Elle fait la nique à la grossophobie. La blogueuse Gaëlle Prudencio a lancé une collection de vêtements grandes tailles avec sa marque Ibilola, qui s'est vendue en 15 minutes. Elle publie également Fière d’être moi-même, s'accepter quand on n’entre pas dans les normes de la société, un livre vanté sur Instagram par Carla Bruni. Invitée de Ça fait du bien, Gaëlle Prudencio explique comment la grossophobie qu'elle dénonce s'exprime dans la vie quotidienne, au travers de trois exemples concrets.

Dans les magasins

Gaëlle Prudencio commence avec l'un de ses loisirs : le shopping. En France, il lui est quasiment impossible de trouver des vêtements à sa taille. Exit le plaisir du shopping, trouver de quoi se vêtir devient une épreuve. Au point de devoir demander à une amie en voyage aux États-Unis de lui ramener une valise entière de vêtements grandes tailles, bien plus faciles à trouver là-bas.

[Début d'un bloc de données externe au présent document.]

(* ===== verification/OsSem.v ===== *)
(** * Semaphores

    Model of the counting semaphore [pt_csem] ([include/os/linux/pt_csem.h],
    [src/os/linux/pt_csem.c]) and of the statuses of OsCSem and OsBSem
    ([src/os/linux/OsCSemLinux.cpp], [OsBSemLinux.cpp]).  Each operation
    runs under the mutex of the semaphore, so it is one atomic step; a wait
    on the condition variable is an operation that cannot be taken yet
    ([None]). *)
From Stdlib Require Import ZArith Lia.
From stdpp Require Import base list.
From S2P Require Import Prelude.
Local Open Scope Z_scope.

Inductive OsStatus := OS_SUCCESS | OS_BUSY | OS_ALREADY_SIGNALED | OS_WAIT_TIMEOUT | OS_FAILED.

#[global] Instance OsStatus_eq_dec : EqDecision OsStatus.
Proof. solve_decision. Defined.

Record pt_sem := mkSem { count : Z; max : Z }.

Definition pt_sem_init (mx cnt : Z) : option pt_sem :=
  if mx =? 0 then None else Some (mkSem cnt mx).

(** [pt_sem_wait]: waits while the count is zero. *)
Definition pt_sem_wait (s : pt_sem) : option pt_sem :=
  if count s =? 0 then None else Some (mkSem (count s - 1) (max s)).

(** [pt_sem_trywait]: [false] is [EAGAIN]. *)
Definition pt_sem_trywait (s : pt_sem) : pt_sem * bool :=
  if count s =? 0 then (s, false) else (mkSem (count s - 1) (max s), true).

(** [pt_sem_post]: [false] is [ERANGE]. *)
Definition pt_sem_post (s : pt_sem) : pt_sem * bool :=
  if count s <? max s then (mkSem (count s + 1) (max s), true) else (s, false).

(** OsCSemLinux and OsBSemLinux: acquire without timeout, tryAcquire and the
    two releases, which differ in the status of a full semaphore. *)
Definition sem_acquire (s : pt_sem) : option (pt_sem * OsStatus) :=
  match pt_sem_wait s with Some s' => Some (s', OS_SUCCESS) | None => None end.
Definition sem_tryAcquire (s : pt_sem) : pt_sem * OsStatus :=
  let '(s', ok) := pt_sem_trywait s in (s', if ok then OS_SUCCESS else OS_BUSY).
Definition csem_release (s : pt_sem) : pt_sem * OsStatus :=
  let '(s', ok) := pt_sem_post s in (s', if ok then OS_SUCCESS else OS_BUSY).
Definition bsem_release (s : pt_sem) : pt_sem * OsStatus :=
  let '(s', ok) := pt_sem_post s in (s', if ok then OS_SUCCESS else OS_ALREADY_SIGNALED).

(** A semaphore whose count is within its bounds; every operation keeps it. *)
Definition sem_ok (s : pt_sem) : Prop := 0 <= count s <= max s.

(** ** Counting threads

    A system of threads is the list of their program counters; [total f] sums
    a weight over them.  A step replaces one element. *)
Section Total.
Context {P : Type}.

Fixpoint total (f : P -> Z) (l : list P) : Z :=
  match l with [] => 0 | p :: l' => f p + total f l' end.

Lemma total_app f a b : total f (a ++ b) = total f a + total f b.
Proof. induction a as [|p a IH]; simpl; lia. Qed.

Lemma total_mid f a p b : total f (a ++ p :: b) = total f a + f p + total f b.
Proof. rewrite total_app. simpl. lia. Qed.

Lemma total_nonneg f l : (forall p, 0 <= f p) -> 0 <= total f l.
Proof. intros Hf. induction l as [|p l IH]; simpl; [lia|]. specialize (Hf p). lia. Qed.

Lemma total_le f g l : (forall p, f p <= g p) -> total f l <= total g l.
Proof. intros Hf. induction l as [|p l IH]; simpl; [lia|]. specialize (Hf p). lia. Qed.

Lemma total_add f g l : total (fun p => f p + g p) l = total f l + total g l.
Proof. induction l as [|p l IH]; simpl; lia. Qed.

Lemma total_pos f l : (forall p, 0 <= f p) -> 0 < total f l -> exists p, p ∈ l /\ 0 < f p.
Proof.
  intros Hf. induction l as [|p l IH]; simpl; [lia|]. intros Ht.
  destruct (decide (0 < f p)); [exists p; split; [left|done]|].
  destruct IH as (q & ? & ?); [specialize (Hf p); lia|]. exists q. split; [by right|done].
Qed.

Lemma total_in f l p : (forall q, 0 <= f q) -> p ∈ l -> f p <= total f l.
Proof.
  intros Hf. induction 1 as [x l|x y l H IH]; simpl.
  - pose proof (total_nonneg f l Hf). lia.
  - specialize (Hf y). lia.
Qed.

Lemma total_lookup f l i p : (forall q, 0 <= f q) -> l !! i = Some p -> f p <= total f l.
Proof. intros Hf H. apply total_in; [done|]. by eapply list_elem_of_lookup_2. Qed.

Lemma total_ext_in f g l : (forall p, p ∈ l -> f p = g p) -> total f l = total g l.
Proof.
  intros H. induction l as [|p l IH]; simpl; [done|].
  rewrite H by (left). rewrite IH; [done|]. intros q Hq. apply H. by right.
Qed.

(** Two different threads. *)
Lemma total_two f l i j p q :
  (forall x, 0 <= f x) -> i <> j -> l !! i = Some p -> l !! j = Some q -> f p + f q <= total f l.
Proof.
  intros Hf. revert i j. induction l as [|x l IH]; intros [|i] [|j] Hij Hi Hj; simplify_eq/=.
  - pose proof (total_lookup f l j q Hf Hj). lia.
  - pose proof (total_lookup f l i p Hf Hi). lia.
  - specialize (IH i j ltac:(lia) Hi Hj). specialize (Hf x). lia.
Qed.
End Total.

"C'était la caverne d'Ali Baba dans une valise, mais avec des fringues que je n'avais jamais imaginé porter jusqu'à jusqu'alors", se souvient la blogueuse, qui devait jusqu'alors faire coudre ses vêtements chez un couturier. C'est pour éviter que d'autres femmes continuent de subir ce problème que Gaëlle Prudencio a créé sa propre marque.

En avion

Gaëlle Prudencio s'exaspère aussi de l'attitude du personnel naviguant quand elle prend l'avion. Pour attacher sa ceinture, elle a besoin d'une rallonge. "Il y a toujours deux réactions : soit l'hôtesse de l'air est gênée, et me donne la ceinture un peu sous le manteau. Mais moi, quand on me voit, on sait qu'il me faut la ceinture", rigole-t-elle. "Ou alors ils me la donnent avec un regard vraiment horrifié. Et il y a aussi les autres passagers. Toute l'attention est focalisée sur moi, et en plus je ne suis pas discrète", explique-t-elle.

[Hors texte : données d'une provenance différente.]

(** ** The race of tryAcquireWrite *)

(** Thread 0 calls tryAcquireWrite and is overtaken, after it left the
    critical section, by thread 1 that calls acquireWrite. *)
Definition try_race_schedule : list (nat * rw_op) :=
  replicate 9 (0%nat, TryAcquireWrite) ++ replicate 10 (1%nat, AcquireWrite) ++ [(0%nat, TryAcquireWrite)].

(** Thread 0 then begins to release, and thread 1 after it. *)
Definition try_race_release : list (nat * rw_op) :=
  replicate 3 (0%nat, TryAcquireWrite) ++ replicate 2 (1%nat, AcquireWrite).

(** with tryAcquireWrite two threads can hold the resource for writing at
    the same time, and the release of the second then fails an assertion:
    doAcquireExclWrite reports success also when the exclusive semaphore was
    busy. *)
Theorem try_write_race :
  (exists m, rw_reach (fun _ => True) 2 (m, [Writing; Writing])) /\
  (exists m ts p, rw_reach (fun _ => True) 2 (m, ts) /\ p ∈ ts /\ tstep m p = Failed).
Proof.
  split.
  - eexists. apply (sched_run_sound _ try_race_schedule); [by repeat constructor|].
    vm_compute. reflexivity.
  - do 2 eexists. exists RW_excl. split_and!.
    + apply (sched_run_sound _ (try_race_schedule ++ try_race_release)); [by repeat constructor|].
      vm_compute. reflexivity.
    + right. left.
    + vm_compute. reflexivity.
Qed.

Certes, Gaëlle Prudencio prend moins l'avion depuis un an. Mais le premier confinement a amené son nouveau lot de grossophobie. "Ça m'a vraiment choquée, parce que j'avais peur de mourir, on n'arrêtait pas de dire que beaucoup de personnes qui mouraient étaient des personnes obèses. Et les animateurs télé qui faisaient des montages et des blagues sur le fait qu'ils avaient peur de grossir à cause du confinement", s'étonne-t-elle. "Je me suis, encore une fois, rendue compte à quel point la culture des régimes avait de la place dans notre société", observe-t-elle.

Chez le médecin

Gaëlle Prudencio se souvient également d'une remarque d'un gynécologue qui était en train de l'examiner. Il s'était exclamé : "Va falloir arrêter avec toute cette graisse, on ne voit rien !". "J'ai changé de gynéco", rassure-t-elle. "Le médecin fait figure d'autorité. On ne va pas forcément se défendre, on est un peu en situation de faiblesse."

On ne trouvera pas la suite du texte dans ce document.